Extracted data entries:
Lemma marktmu_spec g :
  inv (fun p => p ∈ tmudata g) None g -> Forall (is_udata g) (tmudata g) -> white_ok g ->
  wp marktmu (fun _ g' => inv (fun _ => False) None g' /\ msim g g' /\ Forall (nonwhite g') (tmudata g)) g.
Proof.
  intros I U W. unfold marktmu. wp_step. wp_step.
  assert (forall us g0, inv (fun p => p ∈ us) None g0 -> msim g g0 -> Forall (is_udata g) us ->
    wp (for_each us (fun u => g ← gets id; mark_with u (makewhite g);; reallymarkobject u))
       (fun _ g' => inv (fun _ => False) None g' /\ msim g0 g' /\ Forall (nonwhite g') us) g0) as H.
  { induction us as [|u us IH]; intros g0 I0 S0 U0; simpl.
    - wp_step. split_and!; [|apply msim_refl|done]. eapply inv_weaken; [done|]. intros p Hp. by apply elem_of_nil in Hp.
    - inversion U0; subst. destruct (msim_frame_fields _ _ S0) as (_ & _ & _ & _ & _ & _ & _ & _ & Ec & _).
      apply wp_bind. eapply wp_mono.
      + apply (remark_udata (fun p => p ∈ us) g0 u); [|by eapply udata_fwd; [apply (msim_lsim _ _ S0)|]|unfold white_ok in *; by rewrite Ec].
        eapply inv_weaken; [done|]. intros p. cbv beta. rewrite elem_of_cons. tauto.
      + intros [] g1 (I1 & S1 & N1). cbv beta. eapply wp_mono; [apply IH; [done|by eapply msim_trans|done]|].
        intros [] g2 (I2 & S2 & N2). split_and!; [done|by eapply msim_trans|].
        constructor; [by eapply nonwhite_sim|done]. }
  apply H; [done|apply msim_refl|done].
Qed.

(** ** The mark phase and the atomic step *)

(** what the collector has still to traverse again before it may sweep *)
Definition pending (g : GState) (p : pointer) : Prop :=
  (p ∈ tmudata g \/ p ∈ grayagain g \/ p ∈ weak g) \/ exists o, heap g !! p = Some o /\ is_open (body o).

Record mark_phase (g : GState) : Prop := {
  mp_white : white_ok g;
  mp_linked : linked g;
  mp_inv : inv (pending g) None g;
  mp_fresh p o : heap g !! p = Some o -> Z.testbit (marked o) (deadbit g) = false;
  mp_roots : Forall (typed g) (root_refs g);
  mp_main : nonwhite g (mainthread g);
  mp_registry : nonwhites g (val_refs (l_registry g));
  mp_tmu : Forall (nonwhite g) (tmudata g);
  mp_strt : strt g <> []
}.

(** [atomic] up to the weak tables *)
Definition atomic_mark (L : pointer) : gc Z :=
  remarkupvals;;
  propagateall;;
  modify (fun g => set_weak (set_gray g (weak g)) []);;
  markobject L;;
  markmt;;
  propagateall;;
  modify (fun g => set_grayagain (set_gray g (grayagain g)) []);;
  propagateall;;
  udsize ← gafqC_separateudata false;
  marktmu;;
  m ← propagateall;
  mret (size_t (udsize + m)).

(** ... and the rest of it *)
Definition atomic_end (udsize : Z) : gc unit :=
  w ← gets weak;
  cleartable w;;
  modify (fun g => set_currentwhite g (u8 (otherwhite g)));;
  modify (fun g => set_sweepgc (set_sweepstrgc g 0) None);;
  modify (fun g => set_gcstate g GCSsweepstring);;
  modify (fun g => set_estimate g (size_t (totalbytes g - udsize))).

Lemma atomic_split L g : atomic L g = (u ← atomic_mark L; atomic_end u) g.
Proof.
  unfold atomic, atomic_mark, atomic_end, mbind, stres_bind, mret, stres_ret.
  repeat (match goal with
  | |- context [match ?e with Ok _ => _ | Err _ => _ end] => destruct e as [[? ?]|?]; [|reflexivity]
  end). reflexivity.
Qed.

Definition no_pending (p : pointer) : Prop := False.

Record atomic_marked (L : pointer) (g g' : GState) : Prop := {
  am_inv : inv no_pending None g';
  am_gray : gray g' = [];
  am_linked : linked g';
  am_sim : exists new r, msim (set_rootgc (set_tmudata g (tmudata g ++ new)) r) g';
  am_roots : nonwhites g' ((L, GAFQ_TTHREAD) :: root_refs g);
  am_tmu : Forall (nonwhite g') (tmudata g')
}.

(** from the traversal of the upvalues to the last list *)
Lemma atomic_propagate L g :
  mark_phase g -> gray g = [] -> typed g (L, GAFQ_TTHREAD) ->
  wp (remarkupvals;; propagateall;; modify (fun g => set_weak (set_gray g (weak g)) []);;
      markobject L;; markmt;; propagateall;;
      modify (fun g => set_grayagain (set_gray g (grayagain g)) []);; propagateall)
     (fun _ g' => inv (fun p => p ∈ tmudata g) None g' /\ gray g' = [] /\ msim g g' /\
                  nonwhites g' ((L, GAFQ_TTHREAD) :: root_refs g)) g.
Proof.
  intros [W Ln I Fr Rt Nm Nr _ _] G TL.
  wp_step. eapply wp_mono; [by apply (remarkupvals_spec (fun p => p ∈ tmudata g \/ p ∈ grayagain g \/ p ∈ weak g))|].
  intros [] g1 (I1 & M1). cbv beta. wp_step. eapply wp_mono; [by eapply propagateall_spec|].
  intros c2 g2 (I2 & P2 & G2). cbv beta. wp_step. wp_step. wp_step.
  assert (inv (fun p => p ∈ tmudata g \/ p ∈ grayagain g) None (set_weak (set_gray g2 (weak g2)) [])) as I3.
  { apply (requeue_weak _ (weak g)); [|done|].
    - eapply inv_weaken; [done|]. intros p. cbv beta. tauto.
    - rewrite <- (mk_weak _ _ M1). apply P2. }
  set (g3 := set_weak (set_gray g2 (weak g2)) []) in *.
  assert (msim g g3) as S3.
  { eapply msim_trans; [apply M1|]. eapply msim_trans; [apply P2|]. by apply msim_lists. }
  eapply wp_mono; [apply (markobject_spec _ None g3 L GAFQ_TTHREAD I3); by eapply typed_sim|].
  intros [] g4 (I4 & M4 & N4). cbv beta. wp_step.
  assert (msim g g4) as S4 by (eapply msim_trans; [done|apply M4]).
  destruct (msim_frame_fields _ _ S4) as (_ & _ & _ & _ & _ & _ & _ & Emt & _).
  unfold root_refs in Rt. apply Forall_cons in Rt as [Rm Rt]. apply Forall_app in Rt as [Rr Rt].
  eapply wp_mono; [apply (markmt_spec _ None g4 I4); rewrite Emt; by eapply typeds_sim|].
  intros [] g5 (I5 & M5 & N5). cbv beta. wp_step. eapply wp_mono; [by eapply propagateall_spec|].
  intros c6 g6 (I6 & P6 & G6). cbv beta. wp_step. wp_step.
  assert (inv (fun p => p ∈ tmudata g) None (set_grayagain (set_gray g6 (grayagain g6)) [])) as I7.
  { apply (requeue_again _ (grayagain g)); [done|done|].
    etrans; [|apply P6]. rewrite (mk_again _ _ M5), (mk_again _ _ M4). simpl. etrans; [|apply P2].
    by rewrite (mk_again _ _ M1). }
  set (g7 := set_grayagain (set_gray g6 (grayagain g6)) []) in *.
  eapply wp_mono; [by eapply propagateall_spec|]. intros c8 g8 (I8 & P8 & G8). cbv beta.
  assert (msim g5 g8) as S58.
  { eapply msim_trans; [apply P6|]. eapply (msim_trans _ g7); [by apply msim_lists|apply P8]. }
  assert (msim g4 g8) as S48 by (eapply msim_trans; [apply M5|done]).
  assert (msim g g8) as S8 by (by eapply msim_trans).
  split_and!; [done|done|done|].
  constructor; [by apply (nonwhite_sim g4)|]. constructor; [by apply (nonwhite_sim g)|].
  apply Forall_app. split; [by apply (nonwhites_sim g)|]. rewrite <- Emt. by apply (nonwhites_sim g5).
Qed.

Lemma atomic_mark_spec L g :
  mark_phase g -> gray g = [] -> typed g (L, GAFQ_TTHREAD) ->
  wp (atomic_mark L) (fun _ g' => atomic_marked L g g') g.
Proof.
  intros Mp G TL. pose proof (atomic_propagate L g Mp G TL) as H.
  apply (wp_mono _ _ (fun _ => wp (udsize ← gafqC_separateudata false; marktmu;; m ← propagateall; mret (size_t (udsize + m)))
             (fun _ g' => atomic_marked L g g'))) in H.
  - unfold atomic_mark, wp, mbind, stres_bind in *.
    repeat match goal with
    | |- context [match ?e with Ok _ => _ | Err _ => _ end] => destruct e as [[? ?]|?]; [|done]
    end. exact H.
  - clear H. intros c g1 (I1 & G1 & S1 & N1). cbv beta.
    destruct Mp as [W Ln I Fr Rt Nm Nr _ _]. pose proof (linked_sim _ _ S1 Ln) as L1.
    destruct (msim_frame_fields _ _ S1) as (_ & _ & Et & _ & _ & _ & _ & _ & Ec & _).
    wp_step. eapply wp_mono; [by apply (separateudata_spec (fun p => p ∈ tmudata g))|].
    intros d g2 (I2 & L2 & G2 & new & r & S2). cbv beta.
    destruct (msim_frame_fields _ _ S2) as (_ & _ & Et2 & _ & _ & _ & _ & _ & Ec2 & _). simpl in Et2, Ec2.
    wp_step. eapply wp_mono.
    { apply (marktmu_spec g2).
      - eapply inv_weaken; [done|]. intros p Hp. cbv beta. rewrite Et2, Et. set_solver.
      - apply Forall_forall. apply (ln_tmu _ L2).
      - unfold white_ok in *. by rewrite Ec2, Ec. }
    intros [] g3 (I3 & S3 & N3). cbv beta. wp_step. eapply wp_mono; [by eapply (propagateall_spec no_pending)|].
    intros c4 g4 (I4 & P4 & G4). cbv beta. wp_step.
    assert (msim g2 g4) as S24 by (eapply msim_trans; [done|apply P4]).
    destruct (msim_frame_fields _ _ S24) as (_ & _ & Et4 & _).
    split; [done|done|by eapply linked_sim; [exact (msim_lsim _ _ S24)|]| | |].
    + exists new, r. eapply msim_trans; [|exact S24]. eapply msim_trans; [|exact S2].
      rewrite <- Et. by apply msim_rootgc, msim_tmudata.
    + eapply (nonwhites_sim g2); [done|]. eapply Forall_impl; [exact N1|]. intros x Hx.
      apply (nonwhite_sim (set_rootgc (set_tmudata g1 (tmudata g1 ++ new)) r) g2); [done|exact Hx].
    + rewrite Et4. eapply Forall_impl; [exact N3|]. intros x. apply nonwhite_sim, P4.
Qed.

EXERCISE GOAL: Can you repeat, word for word, every line above from the one containing "repeat match goal with" down to the one containing "split; [done|done|by eapply", including both?

TASK RESPONSE:
    repeat match goal with
    | |- context [match ?e with Ok _ => _ | Err _ => _ end] => destruct e as [[? ?]|?]; [|done]
    end. exact H.
  - clear H. intros c g1 (I1 & G1 & S1 & N1). cbv beta.
    destruct Mp as [W Ln I Fr Rt Nm Nr _ _]. pose proof (linked_sim _ _ S1 Ln) as L1.
    destruct (msim_frame_fields _ _ S1) as (_ & _ & Et & _ & _ & _ & _ & _ & Ec & _).
    wp_step. eapply wp_mono; [by apply (separateudata_spec (fun p => p ∈ tmudata g))|].
    intros d g2 (I2 & L2 & G2 & new & r & S2). cbv beta.
    destruct (msim_frame_fields _ _ S2) as (_ & _ & Et2 & _ & _ & _ & _ & _ & Ec2 & _). simpl in Et2, Ec2.
    wp_step. eapply wp_mono.
    { apply (marktmu_spec g2).
      - eapply inv_weaken; [done|]. intros p Hp. cbv beta. rewrite Et2, Et. set_solver.
      - apply Forall_forall. apply (ln_tmu _ L2).
      - unfold white_ok in *. by rewrite Ec2, Ec. }
    intros [] g3 (I3 & S3 & N3). cbv beta. wp_step. eapply wp_mono; [by eapply (propagateall_spec no_pending)|].
    intros c4 g4 (I4 & P4 & G4). cbv beta. wp_step.
    assert (msim g2 g4) as S24 by (eapply msim_trans; [done|apply P4]).
    destruct (msim_frame_fields _ _ S24) as (_ & _ & Et4 & _).
    split; [done|done|by eapply linked_sim; [exact (msim_lsim _ _ S24)|]| | |].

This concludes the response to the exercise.